Declaration of interest
D G I has received travel to meeting support from LEO Pharma, Merck and Roche, and discloses fees related to educational events from: LEO Pharma and MSD. X M has served on scientific advisory boards from Bayer and Astellas and has participated in speaker bureaus from Janssen, Bayer Ipsen Pharma and Astellas. R M B discloses fees for consulting and participation in advisory boards and/or speakers bureaus for Sanofi Aventis, AstraZeneca, Merck Sharp & Dohme, Astellas, BMS and received travel/accommodation support from Roche, Sanofi Aventis, Astellas, Janssen, Merck Sharp & Dohme, Bayer, and Pfizer. J C discloses consulting or advisory role for Bayer, J&J, BMS, Astellas Pharma, Pfizer, Sanofi, MSD Oncology, Roche, Asofarma and AstraZeneca and received travel/accommodation/expenses from BMS, Ipsen, Roche and AstraZeneca. Joan Carles has also received Institutional research funding from AB Science, Aragon Pharmaceuticals, Arog, Astellas Pharma, AVEO, Bayer, Blueprint Medicines, Boehringer Ingelheim, BMS, Clovis Oncology, Cougar Biotechnology, Deciphera, Exelixis, Roche/Genentech, GSK, Incyte, Janssen-Cilag, Karyopharm Therapeutics, Medimmune, Millennium, Nanobiotix, Novartis, Pfizer, Puma Biotechnology, Sanofi, SFJ Pharmaceuticals Group, Teva, Mediolanum Laboratories Leurquin, Lilly and AstraZeneca. J M has served on scientific advisory boards from Amgen, AstraZeneca, Clovis Oncology, Janssen, Merck/MSD and Roche and has participated in speaker bureaus from AstraZeneca, Guardant Health, MSD, Pfizer, Janssen and Astellas. He has received research funding from AstraZeneca and Pfizer Oncology through grants to the institution.
Funding
J Mateo has received funding from the European Union’s Horizon 2020 research and innovation program under the Marie Skłodowska-Curie grant agreement 837900 and is supported by a CRIS Foundation Clinical Talent Award.
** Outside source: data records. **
Lemma spf_loop_settles fuel : forall v st,
  inv (vx_key v) [] (sp_vertices st) (sp_tree st) -> current v (sp_vertices st) (sp_tree st) ->
  (S (length (ar_lsdb a)) <= fuel + length (sp_tree st))%nat ->
  exists st', spf_loop fuel a alloc rk v st = Ret st' /\ settled_edges (sp_vertices st') (sp_tree st')
    /\ candidates st' = [].
Proof using Hok.
  induction fuel as [|fuel IH]; intros v st H C Hf.
  { pose proof (tree_length _ _ _ _ H). cbn in Hf. lia. }
  cbn [spf_loop]. destruct (noted_same v st) as [Nv Nt].
  rewrite (spf_next_relax a root Hok alloc v st).
  2: by apply (iv_vertex _ _ _ _ _ _ H _ _ (cu_vertex _ _ _ C)).
  2: by apply (iv_vertex _ _ _ _ _ _ H _ _ (cu_vertex _ _ _ C)).
  2: { destruct (inv_rankable _ _ _ _ _ _ H (cu_vertex _ _ _ C)) as [? _]. lia. }
  destruct (relax_all_inv a root alloc Hok v (edges a (vx_lsa v)) [] (noted v st)) as (st1 & -> & T1 & _ & H1 & C1);
    [by rewrite Nv, Nt|by rewrite Nv, Nt|done|]. cbn [mbind outcome_bind].
  assert (Hes : edges a (vx_lsa v) ⊆ rev (edges a (vx_lsa v)) ++ []).
  { intros e He. rewrite app_nil_r. apply list_elem_of_In. rewrite <- in_rev. by apply list_elem_of_In. }
  destruct (vertex_pqueue_pop st1) as [w|] eqn:Ep.
  - destruct (spf_take_inv _ _ _ _ H1 C1 Hes Ep) as (H2 & C2 & L2). apply IH; [done..|]. rewrite L2, T1, Nt. lia.
  - exists st1. split; [done|]. split; [by eexists _, _|]. unfold vertex_pqueue_pop in Ep.
    pose proof (first_vertex_spec (candidates st1) None) as Hfv. rewrite Ep in Hfv.
    by apply Hfv; [eapply candidates_rankable|].
Qed.
(* ===== verification/OspfRouteInstall.v ===== *)
(** * Installing routes: zebra has the new table

    The net effect of the messages of [ospf_route_install] on what zebra holds for
    OSPF, a map from prefixes: a route of OSPF replaces the one before it. *)

From stdpp Require Import gmap.
From S2P Require Import Prelude Prefix OspfLsa OspfIsm OspfSpf OspfRoute.

Inductive zebra_entry :=
| ZebraRoute (metric : Z) (tag : option Z) (nexthops : list zapi_nexthop)
| ZebraBlackhole.

Definition about (m : zapi_route) : prefix :=
  match m with ZebraAdd p _ _ _ _ _ | ZebraDelete p | ZebraAddDiscard p | ZebraDeleteDiscard p => p end.

Definition entry_of (m : zapi_route) : option zebra_entry :=
  match m with
  | ZebraAdd _ metric tag _ nexthops _ => Some (ZebraRoute metric tag nexthops)
  | ZebraAddDiscard _ => Some ZebraBlackhole
  | ZebraDelete _ | ZebraDeleteDiscard _ => None
  end.

Definition zebra_receive (Z : gmap prefix zebra_entry) (m : zapi_route) : gmap prefix zebra_entry :=
  partial_alter (fun _ => entry_of m) (about m) Z.

Definition zebra_receives (Z : gmap prefix zebra_entry) (ms : list zapi_route) : gmap prefix zebra_entry :=
  fold_left zebra_receive ms Z.

(** What zebra is told of a route. *)
Definition told (o : ospf) (r : ospf_route) : option zebra_entry :=
  if or_type r =? OSPF_DESTINATION_NETWORK then
    match ospf_zebra_add o (mkPrefix 0 0 []) r with m :: _ => entry_of m | [] => None end
  else if or_type r =? OSPF_DESTINATION_DISCARD then Some ZebraBlackhole else None.

(** ** Messages about one prefix *)

Definition entry_after (p : prefix) (s : option zebra_entry) (m : zapi_route) : option zebra_entry :=
  if bool_decide (about m = p) then entry_of m else s.

Lemma zebra_receives_lookup ms p : forall Z, zebra_receives Z ms !! p = fold_left (entry_after p) ms (Z !! p).
Proof.
  induction ms as [|m ms IH]; intros Z; [done|]. cbn. unfold zebra_receives in IH. rewrite IH. f_equal.
  unfold zebra_receive, entry_after. case_bool_decide as E; [subst p; by rewrite lookup_partial_alter_eq|].
  by rewrite lookup_partial_alter_ne.
Qed.

Lemma entry_after_other p ms s : (forall m, m ∈ ms -> about m <> p) -> fold_left (entry_after p) ms s = s.
Proof.
  induction ms as [|m ms IH] in s |- *; intros H; [done|]. cbn. unfold entry_after at 2.
  rewrite bool_decide_eq_false_2 by (apply H; by left). apply IH. intros m' Hm. apply H. by right.
Qed.

Section Nodes.
  Context (f : prefix * ospf_route -> list zapi_route) (p : prefix).
  Hypothesis Hf : forall q r m, m ∈ f (q, r) -> about m = q.

Lemma nodes_other l s : p ∉ map fst l -> fold_left (entry_after p) (flat_map f l) s = s.
Proof using Hf.
  intros Hp. apply entry_after_other. intros m Hm E. apply list_elem_of_In, in_flat_map in Hm as ([q r] & Hq & Hm).
  apply list_elem_of_In, Hf in Hm. apply Hp. subst. apply list_elem_of_In, in_map_iff. by exists (about m, r).
Qed.

(** The messages about a prefix are those of its node. *)
Lemma nodes_entry (rt : route_table) s :
  fold_left (entry_after p) (flat_map f (route_nodes rt)) s
    = match rt !! p with Some r => fold_left (entry_after p) (f (p, r)) s | None => s end.
Proof using Hf.
  unfold route_nodes. assert (Hn : NoDup (map fst (map_to_list rt))) by apply NoDup_fst_map_to_list.
  assert (Hin : forall r, rt !! p = Some r <-> (p, r) ∈ map_to_list rt) by (intros r; by rewrite elem_of_map_to_list).
  destruct (rt !! p) as [r|].
  - assert (H : (p, r) ∈ map_to_list rt) by by apply Hin. clear Hin. revert s Hn H.
    induction (map_to_list rt) as [|[q t] l IH]; intros s Hn H; [by apply elem_of_nil in H|]. cbn [map fst] in Hn.
    apply list.NoDup_cons in Hn as [Hq Hn]. cbn [flat_map]. rewrite fold_left_app. apply elem_of_cons in H as [E|H].
    + injection E as <- <-. by rewrite nodes_other.
    + rewrite (entry_after_other p (f (q, t))); [by apply IH|]. intros m Hm E. apply Hf in Hm. apply Hq. subst.
      apply list_elem_of_In, in_map_iff. exists (about m, r). split; [done|]. by apply list_elem_of_In.
  - apply nodes_other. intros H. apply list_elem_of_In, in_map_iff in H as ([q r] & E & H). cbn in E. subst.
    apply list_elem_of_In, Hin in H. done.
Qed.
End Nodes.

(** ** Next hops of zebra *)

Definition path_key (path : ospf_path) : Z * Z := (op_nexthop path, op_ifindex path).
Definition nexthop_key (nh : zapi_nexthop) : Z * Z := (zn_gate nh, zn_ifindex nh).

Lemma add_nexthop_key path : nexthop_key (ospf_zebra_add_nexthop path) = path_key path.
Proof.
  unfold ospf_zebra_add_nexthop, nexthop_key, path_key.
  destruct (op_unnumbered path), (Z.eqb_spec (op_nexthop path) 0) as [E|], (Z.eqb_spec (op_ifindex path) 0) as [F|];
    cbn; rewrite ?E, ?F; done.
Qed.

(** Without duplicates there are none to remove. *)
Lemma zebra_nexthops_nodup n b paths : forall acc,
  NoDup (map nexthop_key acc ++ map path_key paths) ->
  zebra_nexthops n b paths acc = zebra_nexthops n true paths acc.
Proof.
  induction paths as [|path paths IH]; intros acc Hn; [done|]. cbn [zebra_nexthops]. case_match; [done|].
  assert (Hx : existsb (fun nh => (zn_gate nh =? op_nexthop path) && (zn_ifindex nh =? op_ifindex path)) acc = false).
  { apply not_true_iff_false. intros Hx. apply existsb_exists in Hx as (nh & Hin & E). apply andb_true_iff in E as [E1 E2].
    apply Z.eqb_eq in E1, E2. apply list.NoDup_app in Hn as (_ & Hd & _). apply (Hd (path_key path)); [|by left].
    apply list_elem_of_In, in_map_iff. exists nh. split; [|done]. unfold nexthop_key, path_key. by rewrite E1, E2. }
  rewrite Hx, andb_false_r. cbn [negb andb]. apply IH. rewrite map_app, <- app_assoc. cbn. by rewrite add_nexthop_key.
Qed.

Lemma zebra_nexthops_map n b l1 : forall l2 acc,
  map path_key l1 = map path_key l2 -> map ospf_zebra_add_nexthop l1 = map ospf_zebra_add_nexthop l2 ->
  zebra_nexthops n b l1 acc = zebra_nexthops n b l2 acc.
Proof.
  induction l1 as [|p1 l1 IH]; intros [|p2 l2] acc K E; try done. cbn in K, E. injection E as E1 E2.
  injection K as K1 K2 K3. cbn. rewrite E1, K1, K2. case_match; [done|]. case_match; by apply IH.
Qed.
(* ===== verification/OspfRouteFacts.v ===== *)
(** * The routes of an area are the cheapest

    What each call of the calculation offers for a prefix, and that the table has
    for every prefix the cheapest offer with the next hops of those that cost as
    much. *)

From stdpp Require Import gmap sets.
From S2P Require Import Prelude Prefix OspfLsa OspfIsm OspfNsm OspfDbDescFacts OspfSpf OspfSpfFacts OspfSpfTree OspfSpfPaths OspfSpfStubs OspfRoute OspfRouteInstall.
From Stdlib Require Import Sorting.Sorted.

(** ** Prefixes *)

Lemma masklen_range m : 0 <= m < 4294967296 -> 0 <= ip_masklen (addr_bytes m) <= 32.
Proof.
  intros Hm. unfold ip_masklen. assert (Hb : 0 <= ntohl_bytes (addr_bytes m) < 2 ^ 32).
  { unfold ntohl_bytes, addr_bytes, byte_at. cbn [default lookup list_lookup].
    assert (H : forall b k, 0 <= b < 256 -> 0 <= k <= 24 -> 0 <= Z.shiftl b k < 2 ^ 32).
    { intros b k Hb Hk. rewrite Z.shiftl_mul_pow2 by lia. split; [apply Z.mul_nonneg_nonneg; [lia|apply Z.pow_nonneg; lia]|].
      assert (2 ^ k <= 2 ^ 24) by (apply Z.pow_le_mono_r; lia). change (2 ^ 32) with (256 * 2 ^ 24). nia. }
    cbn. repeat apply lor_bound; try lia; try (apply H; [|lia]);
      first [apply Z.mod_pos_bound; lia|idtac].
    - split; [apply Z.div_pos; lia|apply Z.div_lt_upper_bound; lia].
    - pose proof (Z.mod_pos_bound m 256). lia. }
  destruct (Z.eqb_spec (0xffffffff - ntohl_bytes (addr_bytes m)) 0) as [|Hne]; cbn [negb]; [lia|]. unfold clz32.
  set (t := 0xffffffff - _) in *. assert (Ht : 0 < t < 2 ^ 32) by lia.
  pose proof (Z.log2_nonneg t). assert (Z.log2 t < 32) by (apply Z.log2_lt_pow2; lia). lia.
Qed.

Lemma ipv4_network_ret id m : 0 <= m < 4294967296 -> exists p, ipv4_network id m = Ret p.
Proof.
  intros Hm. pose proof (masklen_range m Hm) as Hr. unfold ipv4_network, apply_mask_ipv4. cbn [prefixlen].
  unfold masklen2ip. assert (E : (0 <=? ip_masklen (addr_bytes m)) && (ip_masklen (addr_bytes m) <=? IPV4_MAX_BITLEN) = true)
    by (apply andb_true_iff; unfold IPV4_MAX_BITLEN; lia).
  rewrite E. cbn [mbind outcome_bind]. by eexists.
Qed.

(** ** Next hops of a vertex *)

(** The paths of next hops, over the interfaces of the router. *)
Definition hop_paths (a : ospf_area) (hs : list vertex_nexthop) : list (Z * Z) :=
  omap (fun h => oi ← ospf_if_lookup_by_lsa_pos a (h_lsa_pos h); Some (h_router h, so_ifindex oi)) hs.

Lemma path_exist_key paths n oi : ospf_path_exist paths n oi = true <-> (n, so_ifindex oi) ∈ map path_key paths.
Proof.
  unfold ospf_path_exist. rewrite existsb_exists, list_elem_of_In, in_map_iff. split; intros (x & H1 & H2); exists x.
  - apply andb_true_iff in H2 as [E1 E2]. apply Z.eqb_eq in E1, E2. unfold path_key. by rewrite E1, E2.
  - unfold path_key in H1. injection H1 as -> ->. by rewrite !Z.eqb_refl.
Qed.
(* ===== verification/BgpUpdate.v ===== *)
(** * The attributes and prefixes of an update (bgpd/bgp_attr.c, bgp_packet.c, bgp_route.c)

    [bgp_attr_parse] with the checks over all attributes, and [bgp_update_receive] up
    to the places of the prefixes in the packet.

    [bgp_update_receive] of an established session: first the parts of the packet that
    hold prefixes, then the walk over them, for the IP unicast and multicast parts.
    Prefixes are written with their labels.  Whether [bgp_update] hits the maximum of
    prefixes is the parameter [overflow]. *)
From stdpp Require Import base list.
From S2P Require Import Prelude Prefix Stream AsPath AsPathOps BgpAttrData BgpAttr.

(** ** Checks over all attributes *)

Definition ipv4_martian (pe : peer) (a : list Z) : bool :=
  let b := byte_at a 0 in
  if 240 <=? b then false else if 224 <=? b then true
  else ((b =? 0) || (b =? 127)) && negb (pe_allow_reserved_ranges pe).

Definition bgp_attr_nexthop_valid (pe : peer) (p : parser) : handled :=
  let a := a_nexthop (p_attr p) in
  if ipv4_martian pe a && negb (pe_allow_martian pe)
  then Ret (BGP_ATTR_PARSE_ERROR,
            notify BGP_NOTIFY_UPDATE_INVAL_NEXT_HOP ([BGP_ATTR_FLAG_TRANS; BGP_ATTR_NEXT_HOP; 4] ++ a) p)
  else proceed p.

(** The last missing attribute is the one that is named. *)
Definition bgp_attr_check (pe : peer) (x : attr) (length : Z) : parse_ret :=
  if pe_cap_restart_rcv pe && (a_flag x =? 0) && (length =? 0) then BGP_ATTR_PARSE_WITHDRAW
  else
    let reach := bgp_attr_exists x BGP_ATTR_MP_REACH_NLRI in
    let missing :=
      negb (bgp_attr_exists x BGP_ATTR_ORIGIN) || negb (bgp_attr_exists x BGP_ATTR_AS_PATH)
      || negb (bgp_attr_exists x BGP_ATTR_NEXT_HOP) && negb reach
      || bool_decide (pe_sort pe = BGP_PEER_IBGP) && negb (bgp_attr_exists x BGP_ATTR_LOCAL_PREF) in
    if negb reach && bgp_attr_exists x BGP_ATTR_MP_UNREACH_NLRI
    then if missing then BGP_ATTR_PARSE_MISSING_MANDATORY else BGP_ATTR_PARSE_PROCEED
    else if missing then BGP_ATTR_PARSE_WITHDRAW else BGP_ATTR_PARSE_PROCEED.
Author contribution statement
D G I and N D wrote the first draft of the manuscript. J M supervised the first draft and successive versions. All authors reviewed and provided feedback of the manuscript and approved the submission.
Acknowledgements
The authors acknowledge funding from the Cellex Foundation, and ‘la Caixa’ Foundation (ID 100010434), AECC (Spanish Association Against Cancer) Scientific Foundation and Fundacion FERO to our institution.